## What the exercise asks
When counting, include every line of the data that holds "Class", then state the total alone.

Stored items:
|---|
(* ===== verification/Center.v ===== *)
(** * Center: the registration center

    Models crates/vpn/src/registry/center.rs: the server, which keeps names and
    node identifiers in two maps and a JSON file, the client, which sends its
    requests through the relay's connections, and the client's cache.  [now] is
    the Unix clock for the server and the monotonic clock for the cache.  Locks
    are not modelled (the model has no poisoned lock), and the auto-save thread
    only its flag: it saves nothing. *)
From S2P Require Import Prelude Text Json Disk JsonFile Identity.
From S2P Require Relay.

Definition DEFAULT_CACHE_TTL : Z := 60.
Definition DEFAULT_HEARTBEAT_INTERVAL : Z := 30.
Definition DEFAULT_PERSIST_INTERVAL : Z := 300.
Definition DEFAULT_REGISTRY_PORT : Z := 9880.

Inductive RegistryMessageType :=
| Register | RegisterAck | Lookup_ | LookupResponse
| ReverseLookup | ReverseLookupResponse | ListNodes | ListNodesResponse.
Module RegistryMessageType.
Definition from_u8 (b : Z) : option RegistryMessageType :=
  match b with
  | 1 => Some Register | 2 => Some RegisterAck | 3 => Some Lookup_ | 4 => Some LookupResponse
  | 5 => Some ReverseLookup | 6 => Some ReverseLookupResponse | 7 => Some ListNodes
  | 8 => Some ListNodesResponse | _ => None
  end.
Definition to_u8 (t : RegistryMessageType) : Z :=
  match t with
  | Register => 1 | RegisterAck => 2 | Lookup_ => 3 | LookupResponse => 4
  | ReverseLookup => 5 | ReverseLookupResponse => 6 | ListNodes => 7 | ListNodesResponse => 8
  end.
End RegistryMessageType.

Inductive RegistryError :=
| AlreadyRegistered (name : string) | NotFound (name : string) | IoError (e : string)
| SerializeError (msg : string) | LockPoisoned.
Definition RegistryError_display (e : RegistryError) : string :=
  match e with
  | AlreadyRegistered name => "name '" +:+ name +:+ "' is already registered"
  | NotFound name => "name '" +:+ name +:+ "' not found"
  | IoError e => "io error: " +:+ e
  | SerializeError msg => "serialize error: " +:+ msg
  | LockPoisoned => "lock poisoned"
  end%string.

Record RegistryEntry := mkRegEntry {
  entry_name : string; entry_node : NodeID; registered_at : Z; last_seen : Z; ttl : Z }.
Module RegistryEntry.
Definition new (now : Z) (name : string) (id : NodeID) : RegistryEntry :=
  mkRegEntry name id now now DEFAULT_CACHE_TTL.
Definition touch (now : Z) (e : RegistryEntry) : RegistryEntry :=
  mkRegEntry (entry_name e) (entry_node e) (registered_at e) now (ttl e).
End RegistryEntry.

Abbreviation Names := (gmap string RegistryEntry).
Record RegistryData := mkRegData { data_names : Names; data_reverse : gmap string string }.
Record NodeInfo := mkNodeInfo {
  info_name : string; info_node : NodeID; info_registered_at : Z; info_last_seen : Z }.

Record RegisterPayload := mkRegister { reg_name : string; reg_node : NodeID }.
Record RegisterAckPayload := mkAck { ack_success : bool; ack_message : string }.
Record LookupPayload := mkLookup { lookup_name : string }.
Record LookupResponsePayload := mkLookupResponse { node_found : bool; found_node : option NodeID }.
Record ReverseLookupPayload := mkReverse { reverse_node : NodeID }.
Record ReverseLookupResponsePayload := mkReverseResponse { name_found : bool; found_name : option string }.
Record ListNodesResponsePayload := mkListNodes { list_infos : list NodeInfo; list_count : nat }.

(** serde_json at the types of the payloads. *)
Class RegistryJson := {
  register_json :: SerdeJson RegisterPayload; ack_json :: SerdeJson RegisterAckPayload;
  lookup_json :: SerdeJson LookupPayload; lookup_response_json :: SerdeJson LookupResponsePayload;
  reverse_json :: SerdeJson ReverseLookupPayload;
  reverse_response_json :: SerdeJson ReverseLookupResponsePayload;
  list_json :: SerdeJson ListNodesResponsePayload
}.
Class RegistryJsonOk `{RegistryJson} : Prop := {
  register_json_ok :: SerdeJsonOk RegisterPayload; ack_json_ok :: SerdeJsonOk RegisterAckPayload;
  lookup_json_ok :: SerdeJsonOk LookupPayload; lookup_response_json_ok :: SerdeJsonOk LookupResponsePayload;
  reverse_json_ok :: SerdeJsonOk ReverseLookupPayload;
  reverse_response_json_ok :: SerdeJsonOk ReverseLookupResponsePayload;
  list_json_ok :: SerdeJsonOk ListNodesResponsePayload
}.

(** A frame: the subtype, then the payload. *)
Definition framed `{SerdeJson T} (t : RegistryMessageType) (x : T) : list byte :=
  byte_of_Z (RegistryMessageType.to_u8 t) :: to_vec x.

(** ** The server *)

Record RegistryServer := mkRegistry {
  names : Names; reverse : gmap NodeID string; db_path : string; running : bool; dirty : bool }.

Module RegistryServer.
Section RegistryServer.
Context `{HexCrate} `{JsonText RegistryData}.
Implicit Types s : RegistryServer.

Definition new (path : string) : RegistryServer := mkRegistry ∅ ∅ path false false.
Definition set_running (b : bool) s : RegistryServer :=
  mkRegistry (names s) (reverse s) (db_path s) b (dirty s).
Definition start_auto_save : RegistryServer → RegistryServer := set_running true.
Definition stop_auto_save : RegistryServer → RegistryServer := set_running false.

Definition restore (rev : gmap NodeID string) (kv : string * string) : gmap NodeID string :=
  match NodeID.from_hex kv.1 with Ok id => <[id := kv.2]> rev | Err _ => rev end.
Definition load_from_file (d : Disk) s : result unit RegistryError * RegistryServer :=
  match files d !! db_path s with
  | None => (Ok tt, s)
  | Some data =>
      match from_utf8 data with
      | None => (Err (IoError "stream did not contain valid UTF-8"), s)
      | Some str =>
          if white_space (as_bytes str) then (Ok tt, s) else
          match from_str str with
          | Err e => (Err (SerializeError e), s)
          | Ok data =>
              (Ok tt, mkRegistry (data_names data)
                 (foldl restore (reverse s) (map_to_list (data_reverse data)))
                 (db_path s) (running s) (dirty s))
          end
      end
  end.
Definition persistent s : RegistryData :=
  mkRegData (names s)
    (list_to_map ((λ '(id, name), (NodeID.to_hex id, name)) <$> map_to_list (reverse s))).
Definition save_to_file (d : Disk) s : result unit RegistryError * Disk * RegistryServer :=
  match save_json (persistent s) (db_path s) d with
  | (Ok _, d) => (Ok tt, d, mkRegistry (names s) (reverse s) (db_path s) (running s) false)
  | (Err (DirError e | WriteError e), d) => (Err (IoError e), d, s)
  end.
Definition save_if_dirty (d : Disk) s : Disk * RegistryServer :=
  if dirty s then let '(_, d, s) := save_to_file d s in (d, s) else (d, s).
(** The maps after a change, marked dirty and saved. *)
Definition changed (ns : Names) (rev : gmap NodeID string) (d : Disk) s : Disk * RegistryServer :=
  save_if_dirty d (mkRegistry ns rev (db_path s) (running s) true).

Definition register (now : Z) (name : string) (id : NodeID) (d : Disk) s
    : result unit RegistryError * Disk * RegistryServer :=
  match names s !! name with
  | Some _ => (Err (AlreadyRegistered name), d, s)
  | None =>
      let '(d, s) := changed (<[name := RegistryEntry.new now name id]> (names s))
                       (<[id := name]> (reverse s)) d s in
      (Ok tt, d, s)
  end.
Definition upsert (now : Z) (name : string) (id : NodeID) (d : Disk) s
    : result unit RegistryError * Disk * RegistryServer :=
  let rev := match names s !! name with Some old => delete (entry_node old) (reverse s) | None => reverse s end in
  let '(d, s) := changed (<[name := RegistryEntry.new now name id]> (names s)) (<[id := name]> rev) d s in
  (Ok tt, d, s).
Definition lookup (name : string) s : option NodeID := entry_node <$> names s !! name.
Definition reverse_lookup (id : NodeID) s : option string := reverse s !! id.
Definition list_nodes s : list RegistryEntry := (map_to_list (names s)).*2.
Definition update_heartbeat (now : Z) (name : string) (d : Disk) s
    : result unit RegistryError * Disk * RegistryServer :=
  match names s !! name with
  | None => (Err (NotFound name), d, s)
  | Some e =>
      let '(d, s) := changed (<[name := RegistryEntry.touch now e]> (names s)) (reverse s) d s in
      (Ok tt, d, s)
  end.

Context `{RegistryJson}.
Definition info_of (e : RegistryEntry) : NodeInfo :=
  mkNodeInfo (entry_name e) (entry_node e) (registered_at e) (last_seen e).
Definition process_message (now : Z) (payload : list byte) (d : Disk) s
    : option (list byte) * Disk * RegistryServer :=
  match payload with
  | [] => (None, d, s)
  | sub :: data =>
      match RegistryMessageType.from_u8 (Z_of_byte sub) with
      | Some Register =>
          match from_slice data with
          | Err _ => (None, d, s)
          | Ok req =>
              let '(res, d, s) := register now (reg_name req) (reg_node req) d s in
              let ack := match res with
                         | Ok _ => mkAck true ("registered '" +:+ reg_name req +:+ "'")
                         | Err e => mkAck false (RegistryError_display e)
                         end in
              (Some (framed RegisterAck ack), d, s)
          end
      | Some Lookup_ =>
          match from_slice data with
          | Err _ => (None, d, s)
          | Ok req =>
              let id := lookup (lookup_name req) s in
              (Some (framed LookupResponse (mkLookupResponse (bool_decide (is_Some id)) id)), d, s)
          end
      | Some ReverseLookup =>
          match from_slice data with
          | Err _ => (None, d, s)
          | Ok req =>
              let name := reverse_lookup (reverse_node req) s in
              (Some (framed ReverseLookupResponse (mkReverseResponse (bool_decide (is_Some name)) name)), d, s)
          end
      | Some ListNodes =>
          let nodes := info_of <$> list_nodes s in
          (Some (framed ListNodesResponse (mkListNodes nodes (length nodes))), d, s)
      | Some (RegisterAck | LookupResponse | ReverseLookupResponse | ListNodesResponse) | None => (None, d, s)
      end
  end%string.
End RegistryServer.
End RegistryServer.
Import RegistryServer.

(** ** The client *)

Record RegistryCache := mkCache { cache : gmap string (NodeID * Instant); cache_ttl : Z }.
Module RegistryCache.
Implicit Types c : RegistryCache.
Definition new (ttl : Z) : RegistryCache := mkCache ∅ ttl.
Definition is_fresh (now : Instant) (ttl : Z) (e : NodeID * Instant) : bool :=
  duration_since now e.2 <? from_secs ttl.
Definition get (now : Instant) (name : string) c : option NodeID :=
  e ← cache c !! name; if is_fresh now (cache_ttl c) e then Some e.1 else None.
Definition insert (now : Instant) (name : string) (id : NodeID) c : RegistryCache :=
  mkCache (<[name := (id, now)]> (cache c)) (cache_ttl c).
Definition remove (name : string) c : RegistryCache := mkCache (delete name (cache c)) (cache_ttl c).
Definition clear c : RegistryCache := mkCache ∅ (cache_ttl c).
Definition cleanup (now : Instant) c : RegistryCache :=
  mkCache (filter (λ ne, is_fresh now (cache_ttl c) ne.2 = true) (cache c)) (cache_ttl c).
End RegistryCache.

Record RegistryClient := mkClient { server_addr : string; client_cache : RegistryCache }.
Module RegistryClient.
Section RegistryClient.
Context `{RegistryJson}.
Definition new (addr : string) : RegistryClient := mkClient addr (RegistryCache.new DEFAULT_CACHE_TTL).
Definition request (t : RegistryMessageType) `{SerdeJson T} (x : T) : Relay.Message :=
  Relay.mkMessage Relay.Registry (framed t x).
Definition register (now : Instant) (io : Relay.Io) (name : string) (id : NodeID) (c : RegistryClient)
    (r : Relay.RelayManager) : result RegisterAckPayload Relay.RelayError * Relay.RelayManager :=
  match Relay.RelayManager.send_message now io (server_addr c) (request Register (mkRegister name id)) r with
  | (Err e, r) => (Err e, r)
  | (Ok _, r) => (Ok (mkAck true "register request sent"), r)
  end.
Definition lookup (now : Instant) (io : Relay.Io) (name : string) (c : RegistryClient)
    (r : Relay.RelayManager) : option NodeID * Relay.RelayManager :=
  match RegistryCache.get now name (client_cache c) with
  | Some id => (Some id, r)
  | None => (None, (Relay.RelayManager.send_message now io (server_addr c) (request Lookup_ (mkLookup name)) r).2)
  end.
Definition reverse_lookup (now : Instant) (io : Relay.Io) (id : NodeID) (c : RegistryClient)
    (r : Relay.RelayManager) : option string * Relay.RelayManager :=
  (None, (Relay.RelayManager.send_message now io (server_addr c) (request ReverseLookup (mkReverse id)) r).2).
End RegistryClient.
End RegistryClient.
|---|
## Solution
2